I'm supposed to be -- -Curry night.
I told them, "He won't like this.
It's curry night at The White Horse."
-It's on everything.
Look, it's on curtains, the bloody clock.
Who puts a white rug in a kitchen?
Did Siegfried move here after Roy died?
Jesus, what happened?
-A woman killed her husband.
-What with, a combine harvester?
-Stabbed him 38 times.
-Why?
To piss me off?
You only need five stabs.
Anything else is showboating.
-Oh, you'll be all right.
You've got ages.
-I'm a cleaner.
I'm not Jesus.
The naans come out at 7:00, and they go stale very quickly.
I need to be sat down by 6:30, at the latest.
-Well, there you go.
Three hours.
And I'm up there later.
I'll get Mervin to keep you a jalfrezi.
-[ Snorts ] Do you think this is a three-hour job?
I've not looked yet, but I'd be willing to bet there's blood on the ceiling.
Yep, hello.
-Oh, and also, the models need doing.
They were his pride and joy, apparently.
-Why?
He's dead.
Who's gonna care?
His wife who murdered him?
Or am I being thorough for a ghost?
-Oh, you're just grumpy 'cause you're on a promise from the tattooed MILF.
-No, I'm not.
-She'll be waiting for you no matter how late you get there.
-I'm not seeing her anymore.
-Oh, why not?
-I think it was 'cause I realized that everybody calls her the tattooed MILF, even her own mother.
-She doesn't even have that many tattoos.
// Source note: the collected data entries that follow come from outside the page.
(** A call's own code, up to what [keeps] is known of. *)
Ltac keep_step :=
  lazymatch goal with
  | |- keeps _ (mret _) => apply keeps_ret
  | |- keeps _ (mbind _ _) => apply keeps_bind; [|intros ?]
  | |- keeps _ (gets _) => apply keeps_gets
  | |- keeps _ (deref _) => apply keeps_deref
  | |- keeps _ (panic _) => apply keeps_panic
  | |- keeps _ diverge => apply keeps_diverge
  | |- keeps _ (match ?x with _ => _ end) => destruct x
  | |- keeps _ (when ?b _) => destruct b; unfold when
  end.
Ltac keep := repeat first [keep_step | progress cbv beta iota zeta | solve [eauto with keep nocore]].
Create HintDb keep.

(** ** Lists *)

Lemma list_filter_ext {A} (P1 P2 : A → Prop) `{!∀ x, Decision (P1 x), !∀ x, Decision (P2 x)} (l : list A) :
  (∀ x, x ∈ l → P1 x ↔ P2 x) → filter P1 l = filter P2 l.
Proof.
  induction l as [|x l IH]; intros HP; [done|]. rewrite !filter_cons.
  rewrite IH by (intros y Hy; apply HP; by right).
  assert (P1 x ↔ P2 x) by (apply HP; by left). repeat case_decide; tauto.
Qed.

Lemma list_filter_all {A} (P : A → Prop) `{!∀ x, Decision (P x)} (l : list A) :
  (∀ x, x ∈ l → P x) → filter P l = l.
Proof.
  induction l as [|x l IH]; intros HP; [done|]. rewrite filter_cons_True by (apply HP; by left).
  f_equal. apply IH. intros y Hy. apply HP. by right.
Qed.

Local Open Scope Z_scope.

(** ** Machine integers: C's [uint] and [int] on the 32-bit target *)

Definition u32 (z : Z) : Z := z `mod` 2 ^ 32.
Definition i32 (z : Z) : Z := (z + 2 ^ 31) `mod` 2 ^ 32 - 2 ^ 31.
Definition u8 (z : Z) : Z := z `mod` 2 ^ 8.

Lemma u32_range z : 0 ≤ u32 z < 2 ^ 32.
Proof. apply Z.mod_pos_bound. lia. Qed.

Lemma u32_id z : 0 ≤ z < 2 ^ 32 → u32 z = z.
Proof. apply Z.mod_small. Qed.

Lemma i32_id z : - 2 ^ 31 ≤ z < 2 ^ 31 → i32 z = z.
Proof. intros H. unfold i32. rewrite Z.mod_small; lia. Qed.

Lemma i32_u32 z : i32 (u32 z) = i32 z.
Proof. unfold i32, u32. by rewrite Zplus_mod_idemp_l. Qed.

Create HintDb kernel.
#[export] Hint Rewrite u32_id i32_id using lia : kernel.

(** ** Constants of param.h *)

Definition NPROC : nat := 64%nat.
Definition NQUEUE : nat := 3%nat.
Definition NCPU : nat := 8%nat.
Definition NOFILE : nat := 16%nat.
-You haven't seen her back, mate.
It's all anchors and sea monsters.
It's like shagging a treasure map.
Oh, God, she's even got it on the pot plants.
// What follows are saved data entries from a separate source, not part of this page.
Lemma R_procs s A i d : R s A → aprocs A !! i = Some d → ∃ p, procs s !! i = Some p ∧ unlink p = d.
Proof. intros [_ E] H. unfold aprocs in H. rewrite E in H. by apply data_lookup in H. Qed.

Lemma R_aprocs s A i p : R s A → procs s !! i = Some p → aprocs A !! i = Some (unlink p).
Proof. intros [_ E] H. unfold aprocs. rewrite E. apply data_lookup. eauto. Qed.

Lemma R_queue s A q : R s A → valid_q q → ∃ qv, queues s !! q = Some qv ∧ queue_rep (procs s) qv (aq A q).
Proof. intros [Hr _] [qv Hq]%(rp_valid _ _ Hr). eauto using rp_rep. Qed.

Lemma R_elem s A q x : R s A → x ∈ aq A q → valid_q q ∧ is_Some (procs s !! x).
Proof.
  intros [Hr _] Hx. assert (valid_q q) as Hv.
  { destruct (decide (is_Some (queues s !! q))) as [?|Hn]; [by apply (rp_valid _ _ Hr)|].
    exfalso. rewrite (rp_none _ _ Hr) in Hx; [by apply elem_of_nil in Hx|].
    intros ?%(rp_valid _ _ Hr). done. }
  split; [done|]. destruct (proj2 (rp_valid _ _ Hr q) Hv) as [qv Hq].
  eapply dll_elem; [apply (rp_rep _ _ Hr _ _ Hq)|done].
Qed.

Lemma R_nodup s A q : R s A → NoDup (aq A q).
Proof.
  intros HR. destruct (decide (is_Some (queues s !! q))) as [[qv Hq]|Hn].
  - apply (rp_rep _ _ (proj1 HR) _ _ Hq).
  - rewrite (rp_none _ _ (proj1 HR)); [constructor|]. by intros ?%(rp_valid _ _ (proj1 HR)).
Qed.

(** ** Rules for accesses outside the queues *)

(** A field assignment that does not touch the links. *)
Definition data_upd (f : proc → proc) : Prop :=
  ∀ p, unlink (f p) = f (unlink p) ∧ prev (f p) = prev p ∧ next (f p) = next p.

(** The fields other than links, read through the abstract state. *)
Lemma unlink_fields p d : unlink p = d →
  sz p = sz d ∧ pgdir p = pgdir d ∧ kstack p = kstack d ∧ state p = state d ∧ pid p = pid d ∧
  parent p = parent d ∧ tf p = tf d ∧ context p = context d ∧ pchan p = pchan d ∧
  killed p = killed d ∧ ofile p = ofile d ∧ cwd p = cwd d ∧ name p = name d ∧
  priority p = priority d ∧ queuelevel p = queuelevel d ∧ ticks p = ticks d.
Proof. intros <-. by repeat split. Qed.

Section RRules.
Context (t : bool) (s : kst) (A : ast) (HR : R s A).

Lemma R_pget i d (Q : proc → kst → Prop) :
  aprocs A !! i = Some d → (∀ p, unlink p = d → Q p s) → wpg t (pget (Some i)) Q s.
Proof.
  intros H HQ. destruct (R_procs _ _ _ _ HR H) as (p & Hp & Hd).
  rewrite (kst_pq s). eapply wpg_pget; [done|]. rewrite <- kst_pq. eauto.
Qed.

Lemma reps_links ps s' (a : qid → list nat) :
  reps s a → queues s' = queues s → procs s' = ps →
  (∀ q x, x ∈ a q → links ps x = links (procs s) x) → reps s' a.
Proof.
  intros [] Eq Ep Hl. split; rewrite ?Eq; [done| |done..].
  intros q qv Hq. rewrite Ep. eapply queue_rep_frame; [|by eauto]. eauto.
Qed.

Lemma R_pset i d f (Q : unit → kst → Prop) :
  data_upd f → aprocs A !! i = Some d →
  (∀ s', R s' (aput i (f d) A) → Q tt s') → wpg t (pset (Some i) f) Q s.
Proof.
  intros Hf H HQ. destruct (R_procs _ _ _ _ HR H) as (p & Hp & <-).
  rewrite (kst_pq s). eapply wpg_pset; [done|]. apply HQ. split.
  - eapply reps_links; [exact (proj1 HR)|done|done|].
    intros q x _. cbn. destruct (decide (x = i)) as [->|].
    + rewrite links_insert_eq, (links_lookup _ _ _ Hp). by destruct (Hf p) as (_ & -> & ->).
    + by rewrite links_insert_ne.
  - unfold aput, aprocs, abs_of; cbn. rewrite (proj2 HR). unfold abs_of, data; cbn.
    rewrite fmap_insert. by rewrite (proj1 (Hf p)).
Qed.

(** Clearing the links of a process that is on no queue. *)
Lemma R_pset_links i f (Q : unit → kst → Prop) :
  (∀ p, unlink (f p) = unlink p) → off i A → is_Some (aprocs A !! i) →
  (∀ s', R s' A → Q tt s') → wpg t (pset (Some i) f) Q s.
Proof.
  intros Hf Hoff [d H] HQ. destruct (R_procs _ _ _ _ HR H) as (p & Hp & <-).
  rewrite (kst_pq s). eapply wpg_pset; [done|]. apply HQ. split.
  - eapply reps_links; [exact (proj1 HR)|done|done|].
    intros q x Hx. cbn. rewrite links_insert_ne; [done|]. intros ->. by eapply Hoff.
  - rewrite (proj2 HR). unfold abs_of. cbn. unfold set_pq; cbn.
    by rewrite (data_insert _ _ _ _ Hp).
Qed.

(** A change of the rest of the state. *)
Lemma R_modify f (Q : unit → kst → Prop) :
  procs (f s) = procs s → queues (f s) = queues s → abs_of (f s) = f (abs_of s) →
  (∀ s', R s' (amod f A) → Q tt s') → wpg t (modify f) Q s.
Proof.
  intros Hp Hq Ha HQ. apply HQ. split.
  - destruct (proj1 HR). cbn. split; rewrite ?Hp, ?Hq; eauto.
  - cbn. by rewrite (proj2 HR), Ha.
Qed.

Lemma R_gets {B} (f : kst → B) (Q : B → kst → Prop) :
  f (abs_of s) = f s → Q (f (abase A)) s → wpg t (gets f) Q s.
Proof. intros E HQ. unfold wpg, gets. rewrite <- E. by rewrite (proj2 HR) in HQ. Qed.

Lemma R_onm {B} (m : M mach B) (Q : B → kst → Prop) :
  wpg t m (λ b m', ∀ s', R s' (amod (set_kmach m') A) → Q b s') (kmach (abase A)) →
  wpg t (onm m) Q s.
Proof.
  intros H. apply wpg_zoom. rewrite (proj2 HR) in H. cbn in H.
  eapply wpg_mono; [exact H|]. cbn. intros b m' HQ. apply HQ. split.
  - destruct (proj1 HR). by split.
  - cbn. by rewrite (proj2 HR).
Qed.

Lemma R_one {B} (m : M env B) (Q : B → kst → Prop) :
  wpg t m (λ b e', ∀ s', R s' (amod (set_kenv e') A) → Q b s') (kenv (abase A)) →
  wpg t (one m) Q s.
Proof.
  intros H. apply wpg_zoom. rewrite (proj2 HR) in H. cbn in H.
  eapply wpg_mono; [exact H|]. cbn. intros b m' HQ. apply HQ. split.
  - destruct (proj1 HR). by split.
  - cbn. by rewrite (proj2 HR).
Qed.

(** ** Rules for the queue operations *)

Lemma reps_qstep q S l s' :
  valid_q q → qstep q S l s s' →
  (∀ x q', q' ≠ q → x ∈ S → x ∉ aq A q') → (∀ x, x ∈ l → x ∈ S) →
  R s' (aset q l A).
Proof.
  intros Hv [Hf Hd Ho Hl (qv & Hqv & Hrep)] HS HlS. destruct HR as [[Hval Hrp Hnone Hdis] Hb].
  split; [split|]; cbn.
  - intros q'. destruct (decide (q' = q)) as [->|Hne]; [|by rewrite Ho].
    rewrite Hqv. split; eauto.
  - intros q' qv' Hq'. destruct (decide (q' = q)) as [->|Hne].
    + rewrite fn_lookup_insert. by simplify_eq.
    + rewrite fn_lookup_insert_ne by done. rewrite Ho in Hq' by done.
      eapply queue_rep_frame; [|by eauto]. intros x Hx. apply Hl. intros HxS.
      by eapply HS.
  - intros q' Hq'. rewrite fn_lookup_insert_ne by (by intros ->). by apply Hnone.
  - intros q1 q2 x. destruct (decide (q1 = q)) as [->|]; destruct (decide (q2 = q)) as [->|];
      rewrite ?fn_lookup_insert, ?fn_lookup_insert_ne by done; [done| | |by eauto].
    + intros Hx Hx2. exfalso. eapply HS; eauto.
    + intros Hx2 Hx. exfalso. eapply HS; eauto.
  - cbn. rewrite Hb. symmetry. by apply abs_of_frame.
Qed.

Lemma R_disj q q' x : x ∈ aq A q → q' ≠ q → x ∉ aq A q'.
Proof. intros H Hne H'. apply Hne. by eapply (rp_disj _ _ (proj1 HR)). Qed.

Lemma R_queue_is_empty q (Q : bool → kst → Prop) :
  valid_q q → Q (bool_decide (aq A q = [])) s → wpg t (queue_is_empty q) Q s.
Proof.
  intros Hv HQ. destruct (R_queue _ _ _ HR Hv) as (qv & Hq & Hr).
  rewrite (kst_pq s). eapply wpg_queue_is_empty; [done..|]. by rewrite <- kst_pq.
Qed.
-Oh, well, good luck, Mr. Mop.
See you later hopefully.
-Right.
Right, Wicky.
Thick curry.
Just think delicious curry.
♪♪ ♪ The only one I know ♪ ♪ Has come to take me away ♪ ♪ The only one I know ♪ ♪ Is mine when she stitches me ♪ ♪♪ ♪ The only one I see ♪ ♪ Has found an aching in me ♪ ♪ The only one I see ♪ ♪ Has turned her tongue into me ♪ ♪♪ ♪ Everyone ♪ [ Squeaking ] -Hello, Mr. Policeman?
It's the friendly neighbor.
[ Muffled music playing ] -[ Grunts ] -Hello!
[ Both scream ] -Hey!
How you feeling?
-[ Sighs ] Yeah.
I'm a little shaken, but I'll live.
Honestly, you're just like my boy running around causing chaos.
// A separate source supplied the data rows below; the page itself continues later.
(* ===== verification/MlfqCalls.v ===== *)
(** * The MLFQ operations on the abstract state: lock, priority, scheduler,
    process creation and exit *)

From S2P Require Export MlfqOps.
From Stdlib Require Import Sorted.
Local Open Scope Z_scope.

Section Calls.
Context {KE : KernelEnv}.

(** ** States with the same queues *)

Lemma R_aq_ext s A A' : abase A' = abase A → (∀ q, aq A' q = aq A q) → R s A → R s A'.
Proof.
  intros Eb Eq [[Hval Hrep Hnone Hdis] Hb]. split; [split|by rewrite Eb]; [done|..].
  - intros q qv. rewrite Eq. apply Hrep.
  - intros q. rewrite Eq. apply Hnone.
  - intros q q' x. rewrite !Eq. apply Hdis.
Qed.

Lemma qinv_aq_ext X A A' : abase A' = abase A → (∀ q, aq A' q = aq A q) → QInv X A → QInv X A'.
Proof.
  intros Eb Eq [Ht Hl Hf Hh Hs]. assert (aprocs A' = aprocs A) as Ep by (unfold aprocs; by rewrite Eb).
  split; unfold table_ok, levels_ok; rewrite ?Ep; [done..| | |by rewrite Eq].
  - intros q x. rewrite Eq. apply Hf.
  - intros x d Hx HX. specialize (Hh x d Hx HX). destruct (state d); unfold home in *; rewrite ?Eq; try done.
    destruct Hh as [k Hk]. exists k. by rewrite Eq.
Qed.

Lemma aset_same q q' A : aq (aset q (aq A q) A) q' = aq A q'.
Proof. destruct (decide (q' = q)) as [->|]; [by rewrite aq_aset_eq|by rewrite aq_aset_ne]. Qed.

(** ** Moves of the invariant *)

Lemma inv_gmod I f A :
  procs (f (abase A)) = procs (abase A) → kmach (f (abase A)) = kmach (abase A) →
  0 ≤ global_ticks (f (abase A)) < 100 → Inv I A → Inv I (amod f A).
Proof.
  intros Hp Hm Ht [Hq Hc _ HI Hv]. split; [by apply qinv_amod| |done| |].
  - apply (cinv_ext _ A); [unfold amach; cbn; by rewrite Hm|exact Hp|done].
  - unfold amach; cbn. by rewrite Hm.
  - unfold Live, aprocs; cbn. by rewrite Hp.
Qed.

(** New data for a process that is on no queue. *)
Lemma inv_put I x d d' A :
  aprocs A !! x = Some d → queued (state d) = false → queued (state d') = false →
  (state d' = RUNNING ↔ state d = RUNNING) → level_ok d' → live_ok d' →
  Inv I A → Inv I (aput x d' A).
Proof.
  intros Hd Hq Hq' Hr Hlv Hl [HQ Hc Ht HI Hv]. split; [|by eapply cinv_put; eauto|done|done|by apply live_put].
  eapply qinv_unqueued; [apply aprocs_aput_eq|done|].
  apply qinv_put; [apply (qi_table _ _ HQ); eauto|by eapply off_unqueued|done|done].
Qed.

(** Such a process joins a queue at its end. *)
Lemma inv_put_end I q x d d' A :
  aprocs A !! x = Some d → queued (state d) = false → state d ≠ RUNNING → fits q d' → q ≠ LQ 2 →
  level_ok d' → live_ok d' → Inv I A → Inv I (aset q (aq A q ++ [x]) (aput x d' A)).
Proof.
  intros Hd Hq Hnr Hf Hne Hlv Hl [HQ Hc Ht HI Hv].
  assert (state d' ≠ RUNNING) by (by destruct q; cbn in Hf; [destruct Hf as [-> _]|rewrite Hf..]).
  split; [| |done|done|].
  - eapply (qinv_enter _ _ x d'); [apply aprocs_aput_eq|done| |done|].
    + intros y. change (aq (aput x d' A)) with (aq A). rewrite elem_of_app. set_solver.
    + apply qinv_put; [apply (qi_table _ _ HQ); eauto|by eapply off_unqueued|done|done].
  - apply (cinv_ext _ (aput x d' A)); [done..|]. eapply cinv_put; [exact Hd| |done]. left. tauto.
  - by apply (live_put x d' A).
Qed.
[ Laughs ] -To be honest with you, I was pretty pleased I kicked that high.
-Ah, you boys and your karate.
-[ Sighs ] Well, I'd better get on.
♪♪ -Yes, dear, I'm just waiting for my letter.
-Your...?
-Well, as I say to my boy, what's an apology without a letter?
It's like a burp in the wind, huh?
[ Laughs ] -You want me to write you an apology letter?
-Well, the pie didn't kick itself out my hands now, did it, dear?
-Why not?
-Well, it came as no surprise to me that Mrs. Bellingham did this.
Never trust a woman who doesn't bake.
I used to bring a pie round every Tuesday for Mr. Bellingham, and now look.
-Not all women bake, though, do they?
-All women of my generation do.
It was drummed into us, and if she's not baking, what is she doing?
-I guess she's into other things.
-Exactly what Myra Hindley said.
So, you must be policeman.
How exciting.
-No.
I'm here to clean up, so... -You're a cleaner?
What did I tell you.
The world is upside down.
-Crime scene cleaner.
-It needs a woman's touch.
Now get me a mop, and I'll do it.
-Name a stain.
-Pardon?
-Name a stain that's impossible to get out.
-Beetroot on linen.
-Pectinase.
-What?
-It's an enzyme which breaks down pectin, a polysaccharide found in plant cell walls, used in conjunction with hydrogen peroxide and a microfiber brush.
I can get beetroot out of anything.
And you know why?
Because I am a qualified crime scene cleaner.
I can get dried blood out of a white woolen carpet.
I can remove skull fragments from velvet.
So think on.
♪♪ Yeah.
Firm but fair.
♪♪ ♪♪ -Hello.
-Hey!
-Sorry.
I didn't mean to startle you.
I let myself in.
-Has everyone got keys to this bloody house?
-Oh, gosh, hope not.
Um, just me and our neighbor now I think.
-It's all right.
A least you weren't carrying a pie, I suppose.
-Oh, no, I don't bake.
No.
It was a source of some irritation for my husband.
-Oh.
You're the, um... Oh, this is -- -I'm the wife, yes.
Or I suppose I should say widow now.
-[ Laughs ] Yes.
Yes.
I suppose you should.
I was just, um...
I was just gonna go and get some, uh, murder.
-Some?
-Some murder for the stab.
What am I talking about?
[ Laughs ] I was just gonna go and fill my bucket with blood, for the murder stab.
Water.
Water.
To clean the stab a man murder walls of all of the blood.
Water.
Water for my bucket!
So...I'll go and do that, and then maybe you and I could have a nice cup of tea, couldn't we?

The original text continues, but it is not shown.